Было мгновенье, когда полка чуть не упала ей на голову, но обошлось. Алла подстраховала. Мужик втеснил свои сумки и, невидяще уставившись перед собой, сказал:
– Вы, если что, извиняйте. Сына я в армию провожал. Три дня пили.
– Видите, я угадала, – с чувством превосходства произнесла баба Ира.
– Лишь бы вернулся сынок, – посочувствовала Галя.
Мужик насупился, чуть не заплакал:
– Вот старший отслужил, теперь очередь младшего подошла.
Сказал, взял пачку сигарет и пошел в тамбур…
***
О детстве
«Две палочки целуются и притягивают друг друга руками – вот и буква «А». Это любовь. С нее начинается алфавит и жизнь…»
– Я этих алкашей за версту чую. Они все одним миром мазаны, – напомнила о своей победе баба Ира. – Устала я от беспокойств в дороге. Уже третьи сутки в пути. Чего только не насмотришься. Даже дети – не приведи Господь. Первые сутки один мальчуган приставал ко всем пассажирам в вагоне. Орал, по полу катался. Я его спрашиваю: «Ты кто?». Он отвечает: «Дед Пихто». Я говорю: «Ты почему так со взрослыми людьми разговариваешь?». А он мне: «На-ка, выкуси». И кукиш протягивает под нос. А мама даже замечания ему не сделала. Дети пошли…
– Это все телевидение, – сказала Галя. – Вот мой сын влюбился в фильм «Чернокнижник» и как-то таракана съел. Одни усы остались. Мне чуть плохо не стало. Спрашиваю: «Как же ты мог?». Так он серьезно мне отвечает: «Чернокнижник же ел насекомых и как сильно колдовал. Я тоже хочу».
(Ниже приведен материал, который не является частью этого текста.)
(** The C string held by a buffer: its bytes up to the first NUL. *)
Fixpoint c_str (buffer : string) : string :=
  match buffer with
  | EmptyString => EmptyString
  | String c buffer' =>
      if Ascii.eqb c "000" then EmptyString else String c (c_str buffer')
  end.

(** [strchr (delim, c) != NULL] *)
Fixpoint is_delim (delim : string) (c : ascii) : bool :=
  match delim with
  | EmptyString => false
  | String d delim' => Ascii.eqb c d || is_delim delim' c
  end.

(** The token [strsep] cuts off a valid string and the new [*stringp]. *)
Fixpoint strsep_scan (delim : string) (s : string) : string * char_p :=
  match s with
  | EmptyString => (EmptyString, None)
  | String c s' =>
      if is_delim delim c then (EmptyString, Some s')
      else
        let (tok, p) := strsep_scan delim s' in
        (String c tok, p)
  end.

(** [strsep (&p, delim)]: the returned token and the updated [p]. *)
Definition strsep (p : char_p) (delim : string) : char_p * char_p :=
  match p with
  | None => (None, None)
  | Some s => let (tok, p') := strsep_scan delim s in (Some tok, p')
  end.

(** The four [strsep] calls of one iteration: [from], [to], [fst],
    [opts]. *)
Definition split_fields (buffer : string)
  : char_p * char_p * char_p * char_p :=
  let p := Some (c_str buffer) in
  let (from, p) := strsep p " " in
  let (to, p) := strsep p " " in
  let (fst, p) := strsep p " " in
  let (opts, p) := strsep p " " in
  (from, to, fst, opts).

(** [while (fgets (buffer, sizeof (buffer), fp)) { ... }] over the rest
    [fp] of the stream.  Every iteration consumes at least one byte, so
    [String.length fp] iterations are enough (see [find_mounts_while_fuel]). *)
Fixpoint find_mounts_while (fuel : nat) (fp : string) : M unit :=
  match fgets buffer_size fp with
  | None => ret tt
  | Some (buffer, fp') =>
      match fuel with
      | O => fun _ => OutOfFuel
      | S fuel' =>
          let '(from, to, fst, opts) := split_fields buffer in
          process_mount true from to fst opts ;;;
          find_mounts_while fuel' fp'
      end
  end.

(** The [__linux__] [find_mounts]; [proc_mounts] is the content of
    /proc/mounts, [None] when [fopen] fails. *)
Definition find_mounts_linux (proc_mounts : option string) : M strlist :=
  match proc_mounts with
  | None => eerrorx
  | Some fp =>
      set_list [] ;;;
      find_mounts_while (String.length fp) fp ;;;
      get_list
  end.

(** ** find_mounts, system-call realization ([BSD]) *)

(** The constants of <sys/mount.h> the applet uses.  [MNT_GJOURNAL] is
    optional ([#ifdef MNT_GJOURNAL]). *)
Class sys_mount_h : Type := {
  MNT_ASYNC : Z;
  MNT_EXPORTED : Z;
  MNT_LOCAL : Z;
  MNT_NOATIME : Z;
  MNT_NOEXEC : Z;
  MNT_NOSUID : Z;
  MNT_NOSYMFOLLOW : Z;
  MNT_QUOTA : Z;
  MNT_RDONLY : Z;
  MNT_SYNCHRONOUS : Z;
  MNT_UNION : Z;
  MNT_NOCLUSTERR : Z;
  MNT_NOCLUSTERW : Z;
  MNT_SUIDDIR : Z;
  MNT_SOFTDEP : Z;
  MNT_MULTILABEL : Z;
  MNT_ACLS : Z;
  MNT_GJOURNAL : option Z;
  MNT_VISFLAGMASK : Z
}.

(** A sample header, with flag values in the style of FreeBSD's; only
    the closed examples use it. *)
Definition sample_mount_h : sys_mount_h := {|
  MNT_ASYNC := 0x40;
  MNT_EXPORTED := 0x100;
  MNT_LOCAL := 0x1000;
  MNT_NOATIME := 0x10000000;
  MNT_NOEXEC := 0x4;
  MNT_NOSUID := 0x8;
  MNT_NOSYMFOLLOW := 0x400000;
  MNT_QUOTA := 0x2000;
  MNT_RDONLY := 0x1;
  MNT_SYNCHRONOUS := 0x2;
  MNT_UNION := 0x20;
  MNT_NOCLUSTERR := 0x40000000;
  MNT_NOCLUSTERW := 0x80000000;
  MNT_SUIDDIR := 0x100000;
  MNT_SOFTDEP := 0x200000;
  MNT_MULTILABEL := 0x4000000;
  MNT_ACLS := 0x8000000;
  MNT_GJOURNAL := Some 0x2000000;
  MNT_VISFLAGMASK := 0xfef0ffff
|}.

(** The fields of [struct statfs] the applet reads; the three names are
    character arrays, never [NULL]. *)
Record statfs : Type := mkstatfs {
  f_flags : Z;
  f_mntfromname : string;
  f_mntonname : string;
  f_fstypename : string
}.

Record opt : Type := mkopt {
  o_opt : Z;
  o_name : string
}.

(** Conversion to a 32-bit [int], two's complement. *)
Definition to_int (z : Z) : Z := (z + 2 ^ 31) mod 2 ^ 32 - 2 ^ 31.

Section SysMount.

Context {hdr : sys_mount_h}.

(** [optnames[]] without its [{ 0, NULL }] sentinel, which is the end of
    the list. *)
Definition optnames : list opt :=
  [ mkopt (to_int MNT_ASYNC) "asynchronous";
    mkopt (to_int MNT_EXPORTED) "NFS exported";
    mkopt (to_int MNT_LOCAL) "local";
    mkopt (to_int MNT_NOATIME) "noatime";
    mkopt (to_int MNT_NOEXEC) "noexec";
    mkopt (to_int MNT_NOSUID) "nosuid";
    mkopt (to_int MNT_NOSYMFOLLOW) "nosymfollow";
    mkopt (to_int MNT_QUOTA) "with quotas";
    mkopt (to_int MNT_RDONLY) "read-only";
    mkopt (to_int MNT_SYNCHRONOUS) "synchronous";
    mkopt (to_int MNT_UNION) "union";
    mkopt (to_int MNT_NOCLUSTERR) "noclusterr";
    mkopt (to_int MNT_NOCLUSTERW) "noclusterw";
    mkopt (to_int MNT_SUIDDIR) "suiddir";
    mkopt (to_int MNT_SOFTDEP) "soft-updates";
    mkopt (to_int MNT_MULTILABEL) "multilabel";
    mkopt (to_int MNT_ACLS) "acls" ]
  ++ match MNT_GJOURNAL with
     | Some g => [ mkopt (to_int g) "gjournal" ]
     | None => []
     end.

(** [for (o = optnames; flags && o->o_opt; o++) { ... }]: the value of
    [options] when the loop ends. *)
Fixpoint optnames_for (o : list opt) (flags : Z) (options : char_p)
  : char_p :=
  match o with
  | [] => options
  | e :: o' =>
      if (flags =? 0) || (o_opt e =? 0) then options
      else
        let options' :=
          if Z.land flags (o_opt e) =? 0 then options
          else
            match options with
            | None => Some (o_name e)
            | Some s => Some (s ++ "," ++ o_name e)
            end in
        optnames_for o' (Z.land flags (Z.lnot (o_opt e))) options'
  end.

(** [for (i = 0; i < nmnts; i++) { ... }] *)
Fixpoint find_mounts_for (mnts : list statfs) : M unit :=
  match mnts with
  | [] => ret tt
  | mnt :: mnts' =>
      let flags := to_int (Z.land (f_flags mnt) MNT_VISFLAGMASK) in
      let options := optnames_for optnames flags None in
      process_mount false
        (Some (f_mntfromname mnt))
        (Some (f_mntonname mnt))
        (Some (f_fstypename mnt))
        options ;;;
      find_mounts_for mnts'
  end.

(** The [BSD] [find_mounts]; [mnts] is what [getmntinfo] yields, no
    entry being its failure. *)
Definition find_mounts_bsd (mnts : list statfs) : M strlist :=
  match mnts with
  | [] => eerrorx
  | _ :: _ =>
      set_list [] ;;;
      find_mounts_for mnts ;;;
      get_list
  end.

(** ** mountinfo *)

(** The platform the applet is built for, with the mount table it finds
    there. *)
Inductive os : Type :=
| linux (proc_mounts : option string)
| bsd (mnts : list statfs).

Definition find_mounts (o : os) : M strlist :=
  match o with
  | linux proc_mounts => find_mounts_linux proc_mounts
  | bsd mnts => find_mounts_bsd mnts
  end.

(** [STRLIST_FOREACH (nodes, n, i) { ... }] with its two [continue]s;
    [quiet] is what [rc_is_env ("RC_QUIET", "yes")] returns, [result]
    the variable of that name. *)
Fixpoint mountinfo_foreach (point_regex skip_point_regex : option regex_t)
  (quiet : bool) (nodes : strlist) (result : Z) : M Z :=
  match nodes with
  | [] => ret result
  | n :: nodes' =>
      b <- regex_nomatch point_regex (Some n) ;;
      if b then
        mountinfo_foreach point_regex skip_point_regex quiet nodes' result
      else
      b <- regex_match skip_point_regex (Some n) ;;
      if b then
        mountinfo_foreach point_regex skip_point_regex quiet nodes' result
      else
      (if negb quiet then printf_line n else ret tt) ;;;
      mountinfo_foreach point_regex skip_point_regex quiet nodes'
        EXIT_SUCCESS
  end.

(** [mountinfo] from the call of [find_mounts] on: the option loop has
    filled [args], [point_regex] and [skip_point_regex].  The calls of
    [regfree] and [rc_strlist_free] release memory and have no
    counterpart here. *)
Definition mountinfo (o : os) (a : args)
  (point_regex skip_point_regex : option regex_t) (quiet : bool)
  : outcome unit :=
  (nodes <- find_mounts o ;;
   let nodes := rc_strlist_reverse nodes in
   result <- mountinfo_foreach point_regex skip_point_regex quiet nodes
               EXIT_FAILURE ;;
   exit result) (mkmem 0 a [] EmptyString).

End SysMount.

(** ** The specification's reading of the pipeline *)

(** *** Predicate set (spec 4.1) *)

(** What one check of the predicate set says about a record. *)
Inductive verdict : Set :=
| Pass
| Reject (code : Z)
| Undefined.

(** "a record whose fstype equals the synthetic bootstrap filesystem
    type is unconditionally rejected" (reference platform only). *)
Definition platform_artifact (on_linux : bool) (fstype : char_p) : verdict :=
  if on_linux then
    match fstype with
    | Some f => if String.eqb f "rootfs" then Reject (-1) else Pass
    | None => Undefined
    end
  else Pass.

(** "if set, record is rejected if the field does NOT match". *)
Definition include_check (re : option regex_t) (field : char_p) (code : Z)
  : verdict :=
  match re, field with
  | None, _ => Pass
  | Some _, None => Undefined
  | Some preg, Some s => if preg s then Pass else Reject code
  end.

(** "if set, record is rejected if the field DOES match". *)
Definition exclude_check (re : option regex_t) (field : char_p) (code : Z)
  : verdict :=
  match re, field with
  | None, _ => Pass
  | Some _, None => Undefined
  | Some preg, Some s => if preg s then Reject code else Pass
  end.

(** "if non-empty, reject unless target exactly equals one member". *)
Definition targets_check (targets : strlist) (target : char_p) : verdict :=
  match targets, target with
  | [], _ => Pass
  | _ :: _, None => Undefined
  | _ :: _, Some t =>
      if existsb (String.eqb t) targets then Pass else Reject (-1)
  end.

(** Steps 1 to 8 of the evaluation order, with the code each rejection
    returns. *)
Definition predicate_checks (on_linux : bool) (a : args)
  (from to fstype options : char_p) : list verdict :=
  [ platform_artifact on_linux fstype;
    include_check (node_regex a) from 1;
    exclude_check (skip_node_regex a) from 1;
    include_check (fstype_regex a) fstype (-1);
    exclude_check (skip_fstype_regex a) fstype (-1);
    include_check (options_regex a) options (-1);
    exclude_check (skip_options_regex a) options (-1);
    targets_check (mounts a) to ].

(** Short-circuit evaluation: the first check that does not pass
    decides; the checks after it are not looked at. *)
Fixpoint first_verdict (checks : list verdict) : verdict :=
  match checks with
  | [] => Pass
  | Pass :: checks' => first_verdict checks'
  | v :: _ => v
  end.

Definition with_errno (e : Z) (m : mem) : mem :=
  mkmem e (m_args m) (m_list m) (m_stdout m).

Definition with_list (l : strlist) (m : mem) : mem :=
  mkmem (m_errno m) (m_args m) l (m_stdout m).

Definition with_stdout (s : string) (m : mem) : mem :=
  mkmem (m_errno m) (m_args m) (m_list m) s.

(** The decision of the predicate set, and its one effect besides
    [errno]: step 9 accumulates the selected field. *)
Definition predicate_set (on_linux : bool)
  (from to fstype options : char_p) : M Z :=
  fun m =>
    let a := m_args m in
    match first_verdict
            (predicate_checks on_linux a from to fstype options) with
    | Undefined => Fault
    | Reject code => Ret code (with_errno ENOENT m)
    | Pass =>
        match select_field (args_mount_type a) from to fstype options with
        | Some p =>
            Ret 0 (with_list (rc_strlist_addsortc (m_list m) p)
                     (with_errno 0 m))
        | None => Ret (-1) (with_errno ENOENT m)
        end
    end.

(** *** Selection accumulator (spec 4.3) *)

(** Ascending and descending case-sensitive byte order. *)
Definition str_lt (a b : string) : Prop := strcmp a b < 0.
Definition str_gt (a b : string) : Prop := strcmp b a < 0.

Definition ascending (l : strlist) : Prop := StronglySorted str_lt l.
Definition descending (l : strlist) : Prop := StronglySorted str_gt l.

(** *** Point filter and output stage (spec 4.4, 4.5) *)

(** "if pointInclude is set and the value does not match, skip; if
    pointExclude is set and the value matches, skip; otherwise the value
    survives". *)
Definition point_survives (pointInclude pointExclude : option regex_t)
  (value : string) : bool :=
  match pointInclude with
  | Some preg => preg value
  | None => true
  end
  &&
  match pointExclude with
  | Some preg => negb (preg value)
  | None => true
  end.

(** "write the value followed by a newline", for each value in order. *)
Fixpoint emit_lines (values : strlist) : string :=
  match values with
  | [] => EmptyString
  | v :: values' => v ++ String "010" (emit_lines values')
  end.

(** *** Mount-table lines (spec 4.2) *)

Fixpoint all_chars (P : ascii -> bool) (s : string) : bool :=
  match s with
  | EmptyString => true
  | String c s' => P c && all_chars P s'
  end.

Definition not_nl (c : ascii) : bool := negb (Ascii.eqb c "010").
Definition not_nul (c : ascii) : bool := negb (Ascii.eqb c "000").
Definition not_space (c : ascii) : bool := negb (Ascii.eqb c " ").

(** The text of a line before its newline. *)
Definition line_text (s : string) : bool :=
  all_chars (fun c => not_nl c && not_nul c) s.

(** One field of a line: line text without a space. *)
Definition is_field (s : string) : bool :=
  all_chars (fun c => not_space c && (not_nl c && not_nul c)) s.

Definition nl : string := String "010" EmptyString.

(** A line fits the buffer of [find_mounts] with its newline. *)
Definition fits_buffer (text : string) : Prop :=
  (N.of_nat (String.length text) < buffer_size - 1)%N.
– У меня дочка насмотрелась любовных сцен, мук рожающих женщин да книжек всяких, – включилась в разговор Алла. – Подходит ко мне, напуганная страданиями рожениц, и спрашивает: «Мама, а я научусь тужиться?». Я ей говорю: «Конечно, дочка». Тогда она меня попросила наклониться и тихо так на ухо шепнула: «Мама, а у меня есть мешочек, где ребеночек растет?..».
– Все дети, видать, одинаковы, – перехватила нить разговора Галя. – Вот хоть бы себя вспомнить. Я как-то спросила у отца: «Папа, а откуда я взялась?». Он потер подбородок и ответил: «Пошел я, доченька, по делам в город. Через навесной мосток над речкою и в парк. Смотрю, маленькая девочка на цветочке лежит. Я взял ее на руки и быстрее побежал домой, чтобы не простудилась. Дома бабка обрадовалась. Мы завернули тебя в пеленки, и стала ты у нас жить-поживать». Я, вдохновленная такой красивой историей, созвучной сказке о Дюймовочке, выбежала на улицу. Там заигралась с ребятами и девчонками, а потом сели в кружок, и зашел у нас разговор о том, кто где родился. Один говорил, что в капусте его нашли. Другой – аист принес. Я дождалась своей очереди и с чувством гордости произнесла: «А меня в цветке нашли!» и, как принцесса, пошла к себе домой…
Мужик вернулся с двумя бутылками пива.
– Чтоб не пить тут… – строго начала баба Ира, но, испугавшись своего сурового тона по отношению к возможно буйному соседу, тут же смягчилась и добавила. – Может, тебе стакан дать?
– Я из горла.
– Все вы так, алкаши.
– Я не алкаш. Я сына провожал.
– А ты куда едешь-то, да как зовут? – спросила Галя.
– В Нижневартовск на вахту. А звать Володей.
***
Страсти
«В России научились делать из отходов «конфетки», осталось только научиться не переводить в отходы добро…»
– Я тоже много лет работала на Севере. Раньше под Челябинском жила. Такие названия, как «Сороковка», «Маяк» не слышали? – спросила баба Ира.
Все покачали головой.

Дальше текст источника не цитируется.